Oil&Gas Materials 9 September 2020 14:06 (UTC +04:00)
2/3 of global regas capacity to come from 33 new LNG terminals

BAKU, Azerbaijan, Sept.9

By Leman Zeynalova – Trend:

Two thirds of the global regas capacity will come from 33 new liquefied natural gas (LNG) terminals, Trend reports with reference to Wood Mackenzie.

“Following on from the projects which have already taken final investment decisions (FID), more developments are waiting in the wings for approval to move to the construction phase. Three new regas terminals have received FIDs this year, one in Europe and two in China. We believe there are four more terminals which have a good chance of reaching FID before the end of 2020, one in Greece, another in Hong Kong and two further South American developments, in Brazil and Nicaragua. New terminals are also proposed for China, Australia, Vietnam, and Ecuador.

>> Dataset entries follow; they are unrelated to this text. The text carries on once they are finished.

Lemma AllModels_index_serves visited r bid m :
  serves r bid m → serves (foldl AllModels_index r visited) bid m.
Proof.
  revert r. induction visited as [|[b fetch] visited IH]; intros r Hs; cbn [foldl]; [done|].
  apply IH. unfold AllModels_index. cbn [fst snd].
  destruct fetch as [err|ms]; [done|]. apply index_serves. by left.
Qed.

Lemma AllModels_index_reported visited r x :
  reported visited x → ∃ b, serves (foldl AllModels_index r visited) (ID b) x.
Proof.
  revert r. induction visited as [|[b fetch] visited IH]; intros r (b' & ms & Hin & Hx).
  { by apply elem_of_nil in Hin. }
  cbn [foldl]. apply elem_of_cons in Hin as [[= -> <-]|Hin].
  - exists b. apply AllModels_index_serves. unfold AllModels_index. cbn [fst snd].
    apply index_serves. by right.
  - apply IH. by exists b', ms.
Qed.

(** X14.  After [AllModels] on a registry reached by the registry
    operations, every model of the list it returns can be routed:
    [LookupByModel] finds a backend for it. *)
Theorem AllModels_lists_routable ops visited model :
  ranges (run ops) visited.*1 →
  model ∈ (AllModels visited (run ops)).2 →
  is_Some (LookupByModel (AllModels visited (run ops)).1 (Model_ID model)).
Proof.
  intros Hrange Hin.
  pose proof (well_formed_run ops) as Hwf.
  destruct (AllModels_listed visited (run ops)) as (all' & Heq & _ & Hall).
  rewrite Heq in *. cbn [fst snd] in *.
  destruct (well_formed_AllModels_index visited (run ops)) as [Hwf' _]; [|done|].
  { apply Forall_forall. intros [b fetch] Hb. cbn [fst].
    assert (b ∈ (map_to_list (backends (run ops))).*2) as Hb'.
    { rewrite <- Hrange. by apply (list_elem_of_fmap_2 fst _ (b, fetch)). }
    apply list_elem_of_fmap in Hb' as ([k b'] & -> & Hkb%elem_of_map_to_list).
    cbn [snd]. destruct Hwf as (_ & Hk & _). rewrite (Hk _ _ Hkb). eauto. }
  apply LookupByModel_is_Some; [done|].
  destruct (AllModels_index_reported visited (run ops) (Model_ID model))
    as (b & l & Hl & _); [|eauto].
  apply Hall. by apply list_elem_of_fmap_2.
Qed.

(** X14 on the fleet: the model [small], reported by [backend-a] alone,
    can be routed after the listing. *)
Lemma AllModels_lists_routable_witness :
  is_Some (LookupByModel (AllModels fleet_visit (run fleet_ops)).1 "small").
Proof.
  apply (AllModels_lists_routable fleet_ops fleet_visit (model "small")).
  - unfold ranges. vm_compute. symmetry. apply (Permutation_cons_append [_; _]).
  - vm_compute. apply list_elem_of_In. simpl. tauto.
Defined.

(** ** Health changes and session affinity *)

Lemma insert_by_fmap {X : Type} (less : X → X → bool) (f : X → X) x l :
  (∀ a b, less (f a) (f b) = less a b) →
  insert_by less (f x) (f <$> l) = f <$> insert_by less x l.
Proof.
  intros Hf. induction l as [|y l IH]; csimpl; [done|].
  rewrite Hf. destruct (less y x); csimpl; [|done]. by rewrite IH.
Qed.

Lemma sort_Slice_fmap {X : Type} (less : X → X → bool) (f : X → X) l :
  (∀ a b, less (f a) (f b) = less a b) →
  sort_Slice less (f <$> l) = f <$> sort_Slice less l.
Proof.
  intros Hf. induction l as [|x l IH]; csimpl; [done|].
  fold (sort_Slice less (f <$> l)). fold (sort_Slice less l).
  by rewrite IH, insert_by_fmap.
Qed.

Lemma slice_at_fmap {X : Type} (f : X → X) (l : list X) i :
  slice_at (f <$> l) i = match slice_at l i with Ret x => Ret (f x) | Panic => Panic end.
Proof.
  unfold slice_at. destruct (i <? 0); [done|].
  rewrite list_lookup_fmap. by destruct (l !! Z.to_nat i).
Qed.

(** X30.  A session that is served by its preferred backend stays on
    it when the health flag of another backend changes: in a registry
    reached by the registry operations, if the lookup for a non-empty
    session id returns a backend without reporting the session broken,
    it returns the same after [setHealthy] on any other backend. *)
Theorem session_survives_health_change ops id healthy modelID sessionID b :
  sessionID ≠ EmptyString →
  LookupByModelWithSession (run ops) modelID sessionID
  = Ret (Some {| Result_Backend := b; SessionBroken := false |}) →
  ID b ≠ id →
  LookupByModelWithSession (with_health id healthy (run ops)) modelID sessionID
  = Ret (Some {| Result_Backend := b; SessionBroken := false |}).
Proof.
  intros Hs Hl Hne. destruct (well_formed_run ops) as (_ & Hk & _).
  set (g := λ b : Backend, {| ID := ID b; Type_ := Type_ b; BaseURL := BaseURL b;
                              IsHealthy := healthy |}).
  set (F := λ b : Backend, if decide (ID b = id) then g b else b).
  assert (∀ a c, lessID (F a) (F c) = lessID a c) as HF.
  { intros a c. unfold lessID, F. by repeat case_decide. }
  assert (∀ l : list string,
            omap (λ bid, alter g id (backends (run ops)) !! bid) l
            = F <$> omap (λ bid, backends (run ops) !! bid) l) as Hfound.
  { intros l. induction l as [|bid l IH]; [done|].
    change (omap ?f (bid :: l)) with (match f bid with
                                      | Some y => y :: omap f l
                                      | None => omap f l
                                      end).
    rewrite IH. destruct (decide (bid = id)) as [->|Hbid].
    - rewrite lookup_alter_eq.
      destruct (backends (run ops) !! id) as [b0|] eqn:Hb0; csimpl; [|done].
      unfold F at 2. by rewrite (Hk _ _ Hb0), decide_True.
    - rewrite lookup_alter_ne by done.
      destruct (backends (run ops) !! bid) as [b0|] eqn:Hb0; csimpl; [|done].
      unfold F at 2. by rewrite (Hk _ _ Hb0), decide_False. }
  revert Hl. unfold LookupByModelWithSession. cbn [with_health models].
  change (backends (with_health id healthy (run ops)))
    with (alter g id (backends (run ops))).
  destruct (models (run ops) !! modelID) as [[|bid0 rest]|]; [done| |done].
  destruct (String.eqb_spec sessionID EmptyString) as [|_]; [done|].
  rewrite !collect_spec. cbv beta iota zeta.
  rewrite Hfound, (sort_Slice_fmap lessID F) by done.
  set (found := omap (λ bid, backends (run ops) !! bid) (bid0 :: rest)).
  set (all := sort_Slice lessID found).
  assert (len (F <$> all) = len all) as -> by (unfold len; by rewrite length_fmap).
  destruct (len all =? 0); [done|].
  destruct (hashSessionToIndex sessionID (len all)) as [i|]; [|done].
  cbn [mbind outcome_bind]. rewrite slice_at_fmap.
  destruct (slice_at all i) as [preferred|]; [|done].
  cbn [mbind outcome_bind].
  destruct (IsHealthy preferred) eqn:Hh.
  - intros [= <-]. unfold F at 1 2. rewrite decide_False by done. by rewrite Hh.
  - destruct (0 <? len _).
    + destruct (hashSessionToIndex sessionID _) as [j|]; [|done].
      cbn [mbind outcome_bind]. by destruct (slice_at _ j).
    + done.
Qed.

(** X30 on the fleet: [session-123] stays on its backend when
    [backend-c] goes down. *)
Lemma session_survives_health_change_witness :
  LookupByModelWithSession (with_health "backend-c" false (run fleet_ops))
    "test-model" "session-123"
  = Ret (Some {| Result_Backend := newMockBackend "backend-b" true;
                 SessionBroken := false |}).
Proof.
  apply (session_survives_health_change fleet_ops "backend-c" false
           "test-model" "session-123" (newMockBackend "backend-b" true)).
  - discriminate.
  - vm_compute. reflexivity.
  - vm_compute. discriminate.
Defined.

End RegistryOperations.

(** * Byte strings *)

Section ByteStrings.

Import strings.

Lemma chars_app (s1 s2 : string) : chars (s1 ++ s2) = chars s1 ++ chars s2.
Proof. induction s1 as [|c s1 IH]; simpl; [done|]. by rewrite IH. Qed.

Lemma chars_inj (s1 s2 : string) : chars s1 = chars s2 → s1 = s2.
Proof.
  intros H. rewrite <- (string_of_list_ascii_of_string s1),
    <- (string_of_list_ascii_of_string s2). by rewrite H.
Qed.

Lemma string_app_assoc (s1 s2 s3 : string) :
  ((s1 ++ s2) ++ s3 = s1 ++ (s2 ++ s3))%string.
Proof. apply chars_inj. by rewrite !chars_app, (assoc_L (++)). Qed.

Lemma string_app_nil_r (s : string) : (s ++ "" = s)%string.
Proof. apply chars_inj. rewrite chars_app. simpl. by rewrite app_nil_r. Qed.

Lemma chars_rev_app (s1 s2 : string) :
  chars (String.rev_app s1 s2) = reverse (chars s1) ++ chars s2.
Proof.
  revert s2. induction s1 as [|c s1 IH]; intros s2; simpl; [done|].
  rewrite IH, reverse_cons. simpl. by rewrite <- (assoc_L (++)).
Qed.

Lemma chars_rev (s : string) : chars (String.rev s) = reverse (chars s).
Proof. unfold String.rev. rewrite chars_rev_app. simpl. by rewrite app_nil_r. Qed.

(** ** [TrimSpace] *)

(** Trimming on the left keeps a suffix, which does not begin with
    ASCII white space. *)
Lemma trimLeftWith_suffix sp2 sp3 (s : string) :
  ∃ p, s = (p ++ trimLeftWith sp2 sp3 s)%string
       ∧ ∀ c t, trimLeftWith sp2 sp3 s = String c t → asciiSpace c = false.
Proof.
  assert (∀ n s, (String.length s ≤ n)%nat →
            ∃ p, s = (p ++ trimLeftWith sp2 sp3 s)%string
                 ∧ ∀ c t, trimLeftWith sp2 sp3 s = String c t → asciiSpace c = false)
    as H; [|by apply (H (String.length s))].
  clear s. induction n as [|n IH]; intros s Hn.
  { destruct s; simpl in Hn; [|lia]. by exists EmptyString. }
  destruct s as [|c1 s1]; [by exists EmptyString|].
  cbn [String.length] in Hn. cbn [trimLeftWith].
  destruct (asciiSpace c1) eqn:H1.
  { destruct (IH s1) as (p & Hp & Hhead); [lia|].
    exists (String c1 p). split; [by rewrite Hp at 1|done]. }
  assert (∃ p, String c1 s1 = (p ++ String c1 s1)%string
               ∧ ∀ c t, String c1 s1 = String c t → asciiSpace c = false) as Hsame.
  { exists EmptyString. split; [done|]. by intros c t [= <- _]. }
  destruct s1 as [|c2 s2]; [done|]. cbn [String.length] in Hn.
  destruct (sp2 c1 c2).
  { destruct (IH s2) as (p & Hp & Hhead); [lia|].
    exists (String c1 (String c2 p)). split; [by rewrite Hp at 1|done]. }
  destruct s2 as [|c3 s3]; [done|]. cbn [String.length] in Hn.
  destruct (sp3 c1 c2 c3); [|done].
  destruct (IH s3) as (p & Hp & Hhead); [lia|].
  exists (String c1 (String c2 (String c3 p))). split; [by rewrite Hp at 1|done].
Qed.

“Even in the current environment, global regas is expanding. The amount of new capacity under construction this year – 144 million metric tonnes per annum (mmtpa) – is equivalent to 40 percent of the 2020 global LNG supply. Two-thirds of this capacity will come from 33 new LNG terminals, 10 of them based in China (which is the fastest-growing LNG demand centre), while the remaining are expansions of existing terminals.

“This is not to say coronavirus has not had an impact. Many completion dates have been set back because of the pandemic. In China, for example, the completion dates for expanding two facilities due this year (Caofeidian and Rudong terminals) have slipped to 2021. The pandemic has also hit construction of pipeline infrastructure in South Asia, reducing available capacity at recently commissioned terminals.

“With 166 proposed LNG regas terminals at the pre-FID stage, Wood Mackenzie’s LNG project regas tracker evaluates each one, ranking it against the six key criteria which must be reached before an FID is taken: participation; end-user market; development concept and engineering; environmental and regulatory approvals; financing; and LNG supply,” said Wood Mackenzie.